キョロキョロと辺りを見回していたら、同じく入口付近で固まってしゃべっている四人の男女がいた。みんなドローンに目線が行っているし……ひょっとして配信者か?
『あ、メイダイバーズだ』
「……メイ……なに?」
『メイ大の学生と卒業生のみで構成された探索者パーティだよ。結構強いし、期待されてて人気もあるんだよ?』
あぁ、あの県下トップの大学の。頭良くて戦えるってまさに文武両道だね。
『剣士二人、魔法使い二人で、そのうち片方は貴重なヒーラーなんだよね~。ちなみにあたしの推しは剣を持ってるポニーテールの女の人。美人さんでしょ?』
ふむ、あの人か。ぴょんぴょんと飛び跳ねていて活発さを感じさせる。うっすらと魔力を纏っているのが見えて、今後の成長が見込めそうな女性だ。美人は美人だけど、エルフェリアの方が美人……というのはおいといて。他のメンバーもなかなかだし、ヒーラーと思われる人は特に魔力が高いな。期待のパーティであるのも頷ける。
……あ、やべ、ジロジロ見すぎて目が合ってしまった。慌てて頭を下げてからその場を離れる。
「ヒナタ、あっちの配信見てなくていいの?」
『えへ、実は二窓してる。お姉ちゃん映ってなかったから安心していいよ』
「さいですか……」
苦笑しながら奥へと進もうとしたら……後ろから声が掛かる。メイダイバーズとは違うパーティであり、近付く気配には気付いていた。
「ねぇそこの君、一人?」
男性三人のパーティだ。全員前衛なのか剣を持ち、軽鎧を着こんでいる。使い込んでいるようには見えるけど……メイダイバーズに比べて全然魔力が低いな。
「見覚えないからひょっとして初心者さん? ここは中級者向けダンジョンだよ?」
「そうそう、一人じゃ危険だよ~」
「良かったらオレたちと一緒に回る? 色々教えてあげるからさ!」
……これは、ひょっとして……心配に見せかけたナンパか? 想定外の出来事に咄嗟に答えが出せないでいると、勘違いしたのかさらに近付いてくる。
「そんな緊張しちゃって、初々しいねぇ」
「やっぱ一人だと駄目だって、オレたちが通りかかって運が良かったね!」
などと言いながら、わたしの腕を掴んできた――ので、スルリと外し。
「ごめんなさい、間に合ってますので」
早すぎない程度の速度で走り出す。それでも一般探索者よりは早かったみたいで、後ろから「早すぎねぇ!?」とか「待てよ!」とか聞こえてくる。もちろん無視だ。
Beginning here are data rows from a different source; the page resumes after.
(** Names of a tree with plain, distinct keys: joined paths, all different. *)
Lemma resolveTools_plain (tree : ToolTree) :
  distinct_keys (Nested tree) = true → plain_keys (Nested tree) = true →
  NoDup (map fst (resolveTools tree None)).
Proof.
  intros Hdistinct Hplain.
  pose proof (leavesOf_NoDup (Nested tree) Hdistinct) as Hpaths.
  pose proof (leavesOf_plain (Nested tree) Hplain) as Hkeys.
  change (leavesOf [] (Nested tree)) with (leaves tree) in Hpaths, Hkeys.
  rewrite resolveTools_effective, map_map. cbn [fst].
  rewrite <- (map_map fst (λ p, join_dot (effective_path p))).
  apply NoDup_fmap_2_strong; [|done].
  intros p1 p2 (leaf1 & -> & Hleaf1)%list_elem_of_fmap (leaf2 & -> & Hleaf2)%list_elem_of_fmap.
  pose proof (Hkeys leaf1 Hleaf1) as H1. pose proof (Hkeys leaf2 Hleaf2) as H2.
  rewrite !effective_path_plain by done.
  assert (∀ leaf, leaf ∈ leaves tree → leaf.1 ≠ []) as Hnonempty.
  { intros leaf Hleaf Hnil.
    assert (leaf.1 ∈ map fst (flat_map (λ entry, leavesOf [entry.1] entry.2) tree)) as Hin.
    { apply list_elem_of_fmap. by exists leaf. }
    apply leaves_heads in Hin as (key & q & Heq & _). congruence. }
  apply join_dot_inj; [by apply Hnonempty|by apply Hnonempty|..].
  - eapply Forall_impl; [exact H1|]. by intros key [_ ?].
  - eapply Forall_impl; [exact H2|]. by intros key [_ ?].
Qed.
十分に離れ、追ってきてないことを探知で確認してからフゥと一息吐く。
「いやぁ、びっくりした」
『……私がその場にいれば報いを受けていただくところでした』
「……エルフェリアがいたら、みんなエルフェリアに声を掛けたんじゃないかなぁ……」
『セツナも可愛らしいことをいい加減自覚するべきです』
「あっ、はい……」
どう考えてもエルフェリアには負けてるんだけどなぁ、とは口に出さずにおいた。
気を取り直して、と。ここはアリマツダンジョンに比べれば探索者が多い。うっかり他のドローンに映った状態で変なことをしないように気を付けないとな。
『お姉ちゃん、第一層のマップ送るね』
「ありがとう、ヒナタ」
ヒナタが送ってくれたマップをARで視界の端に映す。こういう点は異世界より便利だなぁ。
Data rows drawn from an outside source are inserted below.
Lemma append_inj (a a' b b' : string) :
  String.length a = String.length a' -> a +:+ b = a' +:+ b' -> a = a' /\ b = b'.
Proof.
  revert a'. induction a as [|c a IH]; intros [|c' a'] Hlen Heq; try discriminate Hlen.
  - now split.
  - change (String c (a +:+ b) = String c' (a' +:+ b')) in Heq.
    injection Heq as -> Heq. injection Hlen as Hlen.
    destruct (IH a' Hlen Heq) as [-> ->]. now split.
Qed.

Lemma mediaTypeToExt_cases (mediaType : string) :
  mediaTypeToExt mediaType = ".bin"%string \/
  GoStrings.Count mediaType slash = 1%nat /\
  mediaTypeToExt mediaType = String "." (afterSep mediaType slash).
Proof.
  unfold mediaTypeToExt. rewrite Split_length.
  change (Nat.eqb (S (GoStrings.Count mediaType slash)) 2)
    with (Nat.eqb (GoStrings.Count mediaType slash) 1).
  destruct (Nat.eqb (GoStrings.Count mediaType slash) 1) eqn:E; cbv [negb].
  - right. apply Nat.eqb_eq in E. now rewrite (Split_second _ _ E).
  - now left.
Qed.

Lemma mediaTypeToExt_without_slash (mediaType : string) :
  GoStrings.Count (mediaTypeToExt mediaType) slash = 0%nat.
Proof.
  destruct (mediaTypeToExt_cases mediaType) as [-> | [Hone ->]]; [reflexivity|].
  simpl. now apply Count_afterSep.
Qed.

(** X1: whatever the media type, the extension starts with "." and holds
    no "/": a media type cannot smuggle a path separator into a key. *)
Theorem mediaTypeToExt_no_separator (mediaType : string) :
  GoStrings.Count (mediaTypeToExt mediaType) slash = 0%nat /\
  exists suffix, mediaTypeToExt mediaType = String "." suffix.
Proof.
  destruct (mediaTypeToExt_cases mediaType) as [Hbin | [Hone Hext]]; rewrite ?Hbin, ?Hext.
  - split; [reflexivity | now exists "bin"%string].
  - split; [|now exists (afterSep mediaType slash)].
    change (GoStrings.Count (String "." (afterSep mediaType slash)) slash)
      with (GoStrings.Count (afterSep mediaType slash) slash).
    now apply Count_afterSep.
Qed.

(** *** Hexadecimal text *)

Lemma hexByte_digits (b : byte) :
  hexByte (Uuid.hexdigit (N.shiftr (Byte.to_N b) 4)) (Uuid.hexdigit (Byte.to_N b)) = Some b.
Proof. destruct b; vm_compute; reflexivity. Qed.

Lemma hexDecode_hexEncode (src : list byte) : hexDecode (Uuid.hexEncode src) = Some src.
Proof.
  induction src as [|b src IH]; [reflexivity|].
  cbn [Uuid.hexEncode hexDecode]. now rewrite hexByte_digits, IH.
Qed.

Lemma hexEncode_length (src : list byte) :
  String.length (Uuid.hexEncode src) = (2 * length src)%nat.
Proof. induction src as [|b src IH]; simpl; [reflexivity | rewrite IH; lia]. Qed.

Lemma hexdigits_same_byte (b b' : byte) :
  Uuid.hexdigit (N.shiftr (Byte.to_N b) 4) = Uuid.hexdigit (N.shiftr (Byte.to_N b') 4) ->
  Uuid.hexdigit (Byte.to_N b) = Uuid.hexdigit (Byte.to_N b') ->
  b = b'.
Proof.
  intros Hhi Hlo. pose proof (hexByte_digits b) as H. rewrite Hhi, Hlo, hexByte_digits in H.
  now injection H.
Qed.

(** X2: in the deterministic form, two videos never share a key: equal
    keys come from equal identifiers (and equal extensions). *)
Theorem getAssetPath_by_id_injective (videoID videoID' : UUID) (mediaType mediaType' : string) :
  length videoID = 16%nat -> length videoID' = 16%nat ->
  AssetsByID.getAssetPath videoID mediaType = AssetsByID.getAssetPath videoID' mediaType' ->
  videoID = videoID' /\ mediaTypeToExt mediaType = mediaTypeToExt mediaType'.
Proof.
  intros Hlen Hlen' Hkey.
  unfold AssetsByID.getAssetPath in Hkey. rewrite !Sprintf_s_s in Hkey.
  do 17 (destruct videoID as [|? videoID]; try discriminate Hlen).
  do 17 (destruct videoID' as [|? videoID']; try discriminate Hlen').
  cbv [Uuid.String take drop Uuid.hexEncode String.append] in Hkey.
  repeat match goal with
         | H : String _ _ = String _ _ |- _ => injection H as ? H
         end.
  split; [|assumption].
  repeat f_equal; apply hexdigits_same_byte; assumption.
Qed.

Lemma getAssetPath_by_id_injective_witness :
  Fixture.videoID = Fixture.videoID /\ mediaTypeToExt "image/png" = mediaTypeToExt "video/png".
Proof.
  apply (getAssetPath_by_id_injective Fixture.videoID Fixture.videoID "image/png" "video/png");
    reflexivity.
Defined.

(** X3: [MakeRefreshToken] hands the entropy source's error back to its
    caller instead of panicking; a token it returns is the lower-case
    hexadecimal text of the random bytes, two characters a byte, from
    which the bytes can be read back, so that different bytes give
    different tokens. *)
Theorem MakeRefreshToken_spec :
  (forall err, AuthTokens.MakeRefreshToken (Err err) = Err err) /\
  (forall bytes, exists token,
      AuthTokens.MakeRefreshToken (Ok bytes) = Ok token /\
      String.length token = (2 * length bytes)%nat /\
      hexDecode token = Some bytes) /\
  (forall bytes bytes',
      AuthTokens.MakeRefreshToken (Ok bytes) = AuthTokens.MakeRefreshToken (Ok bytes') <->
      bytes = bytes').
Proof.
  split; [reflexivity|]. split.
  - intros bytes. exists (Uuid.hexEncode bytes).
    split; [reflexivity|]. split; [apply hexEncode_length | apply hexDecode_hexEncode].
  - intros bytes bytes'. split; [|now intros ->].
    intros [= H]. pose proof (hexDecode_hexEncode bytes) as Hd.
    rewrite H, hexDecode_hexEncode in Hd. now injection Hd.
Qed.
『赤いマーカーが第二層への通路で、黄色いのが換金におすすめの素材が生えてるところだよ』
「そうだね、ちょっと集めていこうか」
異世界でパーティメンバーと一緒に行動していた時とはまたちょっと違う感覚。むしろ面白いとさえ感じているわたしがいる。
……油断で怪我をしないようにな、と気を引き締め直してから、わたしはまず最寄りの黄色マーカーへと駆けるのだった。